§ **Records provided**
(** C9 (amended): every accepted call of send logs, at level INFO, the
    record "Send: " followed by the JSON text of the outgoing message;
    each configured credential is in that text as a field with its
    JSON-encoded value, and a value of plain printable characters is
    there as it is. *)
Theorem send_record_shows_credentials self message sid hid w o m' w' :
  send self message sid hid w = (o, m', w') →
  Dict.contains "janus" message = true →
  ∃ r, r ∈ log w'
     ∧ levelname r = INFO
     ∧ msg r = "Send: " +:+ Json.dumps (JDict m')
     ∧ (∀ s, api_secret self = Some s →
          PyStr.occurs_in (Json.dumps_str "api_secret" +:+ ": " +:+ Json.dumps_str s) (msg r)
          ∧ (PyStr.plain s = true → PyStr.occurs_in s (msg r)))
     ∧ (∀ s, token self = Some s →
          PyStr.occurs_in (Json.dumps_str "token" +:+ ": " +:+ Json.dumps_str s) (msg r)
          ∧ (PyStr.plain s = true → PyStr.occurs_in s (msg r))).
Proof.
  intros E H.
  destruct (send_effects _ _ _ _ _ _ _ _ E H) as (Hm & _ & _ & _ & _ & Hl & _).
  assert (Hfield : ∀ k s, Dict.get k m' = Some (JStr s) →
            PyStr.occurs_in (Json.dumps_str k +:+ ": " +:+ Json.dumps_str s)
              ("Send: " +:+ Json.dumps (JDict m'))
            ∧ (PyStr.plain s = true →
               PyStr.occurs_in s ("Send: " +:+ Json.dumps (JDict m')))).
  { intros k s Hk.
    assert (PyStr.occurs_in (Json.dumps_str k +:+ ": " +:+ Json.dumps_str s)
              ("Send: " +:+ Json.dumps (JDict m'))) as Hin.
    { pose proof (occurs_in_append _ _ "Send: " EmptyString (dumps_field k _ _ Hk)) as Hd.
      now rewrite append_nil_r in Hd. }
    split; [exact Hin |].
    intros Hp. eapply occurs_in_trans; [| exact Hin].
    exists (Json.dumps_str k +:+ ": " +:+ Json.quote), Json.quote.
    unfold Json.dumps_str. rewrite (escape_plain _ Hp). now rewrite !append_assoc. }
  exists (send_record m'). split.
  - rewrite Hl. unfold records. rewrite Hm.
    apply elem_of_app. right. apply elem_of_app. right.
    now apply list_elem_of_singleton.
  - split; [reflexivity |]. split; [reflexivity |]. cbn [send_record msg]. split.
    + intros s Hs. apply Hfield. subst m'. now rewrite outgoing_api_secret, Hs.
    + intros s Hs. apply Hfield. subst m'. now rewrite outgoing_token, Hs.
Qed.

Lemma send_assigns_transaction_witness :
  let call := send Scenario.secured_gateway Scenario.info_with_transaction
                (Some 12) (Some 7) Scenario.world0 in
  Dict.contains "janus" Scenario.info_with_transaction = true
  ∧ Dict.get "transaction" Scenario.info_with_transaction = Some (JStr "mine")
  ∧ Dict.get "transaction" call.1.2 = Some (JStr "3f2b8c1e9d4a4f6b8e7c5a1d2b3c4d5e")
  ∧ log call.2 = [warning_of (JStr "mine"); send_record call.1.2]
  ∧ NoDup (Dict.get "transaction"
             <$> call.1.2 :: (Calls.send_each Scenario.later_calls call.2).1).
Proof.
  intros call.
  destruct (send_assigns_transaction Scenario.secured_gateway
              Scenario.info_with_transaction (Some 12) (Some 7) Scenario.world0
              call.1.1 call.1.2 call.2 eq_refl eq_refl)
    as (H1 & H2 & _ & _ & _ & H6).
  split; [reflexivity |]. split; [reflexivity |].
  split; [exact H1 |]. split; [exact H2 |].
  apply H6.
  - repeat constructor.
  - apply (bool_decide_unpack _). vm_compute. exact I.
Defined.

Lemma send_attaches_credentials_witness :
  let call := send Scenario.secured_gateway Scenario.keepalive None None Scenario.world0 in
  let bare := send Scenario.open_gateway Scenario.keepalive None None Scenario.world0 in
  Dict.contains "janus" Scenario.keepalive = true
  ∧ Dict.get "api_secret" call.1.2 = Some (JStr "janusrocks")
  ∧ Dict.get "token" call.1.2 = Some (JStr "a1b2c3d4")
  ∧ Dict.get "janus" call.1.2 = Some (JStr "keepalive")
  ∧ Dict.get "api_secret" bare.1.2 = None
  ∧ Dict.get "token" bare.1.2 = None.
Proof.
  intros call bare.
  destruct (send_attaches_credentials Scenario.secured_gateway Scenario.keepalive
              None None Scenario.world0 call.1.1 call.1.2 call.2 eq_refl eq_refl)
    as (H1 & H2 & _ & _ & H5 & _).
  destruct (send_attaches_credentials Scenario.open_gateway Scenario.keepalive
              None None Scenario.world0 bare.1.1 bare.1.2 bare.2 eq_refl eq_refl)
    as (_ & _ & H3 & H4 & _).
  split; [reflexivity |].
  split; [apply H1; reflexivity |].
  split; [apply H2; reflexivity |].
  split; [rewrite H5 by discriminate; reflexivity |].
  split; [apply H3 | apply H4]; reflexivity.
Defined.

Lemma send_record_shows_credentials_witness :
  let call := send Scenario.secured_gateway Scenario.keepalive None None Scenario.world0 in
  Dict.contains "janus" Scenario.keepalive = true
  ∧ ∃ r, r ∈ log call.2
       ∧ levelname r = INFO
       ∧ msg r = "Send: " +:+ Json.dumps (JDict call.1.2)
       ∧ PyStr.occurs_in "janusrocks" (msg r)
       ∧ PyStr.occurs_in "a1b2c3d4" (msg r).
Proof.
  intros call. split; [reflexivity |].
  destruct (send_record_shows_credentials Scenario.secured_gateway Scenario.keepalive
              None None Scenario.world0 call.1.1 call.1.2 call.2 eq_refl eq_refl)
    as (r & Hin & Hlevel & Hmsg & Hsecret & Htoken).
  exists r. split; [exact Hin |]. split; [exact Hlevel |]. split; [exact Hmsg |].
  split.
  - apply (Hsecret "janusrocks"); reflexivity.
  - apply (Htoken "a1b2c3d4"); reflexivity.
Defined.

(** ** Who owns the tables *)

(** C4: the code does not do what the claim says. [transactions] and
    [sessions] are class attributes that __init__ does not bind again,
    so every instance reads and writes the same two dicts: a slot that
    send registers through one instance is in the table seen through
    any other instance. *)
Theorem instances_share_tables (a b : t) message sid hid w o m' w' :
  send a message sid hid w = (o, m', w') →
  Dict.contains "janus" message = true →
  self_transactions b w !! next_uuid w = None →
  self_transactions b w' !! next_uuid w = Some Queue_new
  ∧ self_transactions b w' ≠ self_transactions b w
  ∧ self_transactions b w' = self_transactions a w'
  ∧ self_sessions b w' = self_sessions a w'.
Proof.
  intros E H Hnew. unfold self_transactions, self_sessions in *.
  destruct (send_effects _ _ _ _ _ _ _ _ E H) as (_ & Ht & _).
  assert (transactions w' !! next_uuid w = Some Queue_new) as Hin
    by (rewrite Ht; apply lookup_insert_eq).
  repeat split; [exact Hin |].
  intros Heq. rewrite Heq in Hin. congruence.
Qed.

Lemma instances_share_tables_witness :
  let call := send Scenario.open_gateway Scenario.keepalive None None Scenario.world0 in
  Scenario.open_gateway ≠ Scenario.other_gateway
  ∧ self_transactions Scenario.other_gateway Scenario.world0
      !! "3f2b8c1e9d4a4f6b8e7c5a1d2b3c4d5e" = None
  ∧ self_transactions Scenario.other_gateway call.2
      !! "3f2b8c1e9d4a4f6b8e7c5a1d2b3c4d5e" = Some Queue_new
  ∧ self_transactions Scenario.other_gateway call.2
      ≠ self_transactions Scenario.other_gateway Scenario.world0.
Proof.
  intros call.
  destruct (instances_share_tables Scenario.open_gateway Scenario.other_gateway
              Scenario.keepalive None None Scenario.world0 call.1.1 call.1.2 call.2
              eq_refl eq_refl eq_refl)
    as (H1 & H2 & _).
  split; [discriminate |]. split; [reflexivity |]. split; [exact H1 | exact H2].
Defined.

(** ** Sessions *)

Import JanusTransport.

(** C6: the code does not do what the claim says. create_session
    builds JanusMessage(janus="create") without the required field
    [transaction]: that raises TypeError before send is called, so
    whatever the reply would be, no id is extracted, no session is
    registered and nothing is returned. *)
Theorem create_session_raises_TypeError
    (send : JanusMessage → Py World json) (int_of_str : string → option Z)
    (session : JanusSession.t) (w : World) :
  create_session send int_of_str session w
  = (Raised (TypeError "JanusMessage.__init__() missing 1 required positional argument: 'transaction'"),
     w).
Proof. reflexivity. Qed.

(** C7, as stated, fails: for a reply without the identifier, neither
    the extraction of the id nor create_session ends with
    ProtocolError. *)
Lemma create_session_without_id_not_ProtocolError :
  session_id_of Scenario.decimal (JDict [("janus", JStr "success")])
    = Raised (KeyError (JStr "data"))
  ∧ class_name (KeyError (JStr "data")) ≠ "ProtocolError"
  ∧ ∃ e, create_session Scenario.send_no_id Scenario.decimal Scenario.session42 Scenario.world0
           = (Raised e, Scenario.world0)
       ∧ class_name e ≠ "ProtocolError".
Proof.
  split; [reflexivity |]. split; [discriminate |].
  eexists. split; [reflexivity | discriminate].
Qed.

(** C7 (amended): for every reply without the identifier field, the
    extraction int(response["data"]["id"]) of create_session fails
    with KeyError('data') when the reply is a dict without "data", with
    KeyError('id') when its "data" is a dict without "id", and with
    TypeError when the reply or its "data" is not a dict; it never
    fails with ProtocolError. *)
Theorem session_id_of_without_id (int_of_str : string → option Z) (response : json) :
  identifier_field response = None →
  ∃ e, session_id_of int_of_str response = Raised e
     ∧ match response with
       | JDict d =>
           match Dict.get "data" d with
           | None => e = KeyError (JStr "data")
           | Some (JDict _) => e = KeyError (JStr "id")
           | Some _ => class_name e = "TypeError"
           end
       | _ => class_name e = "TypeError"
       end
     ∧ class_name e ≠ "ProtocolError".
Proof.
  intros H. unfold session_id_of.
  destruct response as [|b|z|s|l|d]; cbn [getitem identifier_field] in *;
    try (eexists; repeat split; discriminate).
  destruct (Dict.get "data" d) as [data|]; [| eexists; repeat split; discriminate].
  destruct data as [|b|z|s|l|data]; cbn [getitem];
    try (eexists; repeat split; discriminate).
  rewrite H. eexists; repeat split; discriminate.
Qed.

Lemma session_id_of_without_id_witness :
  identifier_field (JDict [("janus", JStr "success"); ("data", JDict [])]) = None
  ∧ ∃ e, session_id_of Scenario.decimal
           (JDict [("janus", JStr "success"); ("data", JDict [])]) = Raised e
       ∧ e = KeyError (JStr "id")
       ∧ class_name e ≠ "ProtocolError".
Proof.
  split; [reflexivity |].
  apply (session_id_of_without_id Scenario.decimal
           (JDict [("janus", JStr "success"); ("data", JDict [])])).
  reflexivity.
Defined.

(** C10: destroy_session raises KeyError, and changes nothing, for
    every session whose id is not a key of the Session Registry; for a
    registered id it removes that entry and no other, so that a second
    call for the same session raises KeyError. *)
Theorem destroy_session_not_idempotent (session : JanusSession.t) (w : World) :
  (sessions w !! JanusSession.id session = None →
   destroy_session session w = (Raised (KeyError (JInt (JanusSession.id session))), w))
  ∧ (is_Some (sessions w !! JanusSession.id session) →
     ∃ w', destroy_session session w = (Returned tt, w')
         ∧ sessions w' !! JanusSession.id session = None
         ∧ (∀ k, k ≠ JanusSession.id session → sessions w' !! k = sessions w !! k)
         ∧ transactions w' = transactions w
         ∧ log w' = log w
         ∧ destroy_session session w'
           = (Raised (KeyError (JInt (JanusSession.id session))), w')).
Proof.
  unfold destroy_session, sessions_delitem. split.
  - intros ->. reflexivity.
  - intros [s Hs]. rewrite Hs. eexists. split; [reflexivity |].
    cbn [set_sessions sessions transactions log].
    rewrite lookup_delete_eq. repeat split.
    intros k Hk. now apply lookup_delete_ne.
Qed.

§ **How to complete this task**
Write out exactly the lines above from the line with "the required field" through the line with "registered and nothing is returned. *)", both of them included, and leave out all other lines.

§ **Solution to the exercise**
    builds JanusMessage(janus="create") without the required field
    [transaction]: that raises TypeError before send is called, so
    whatever the reply would be, no id is extracted, no session is
    registered and nothing is returned. *)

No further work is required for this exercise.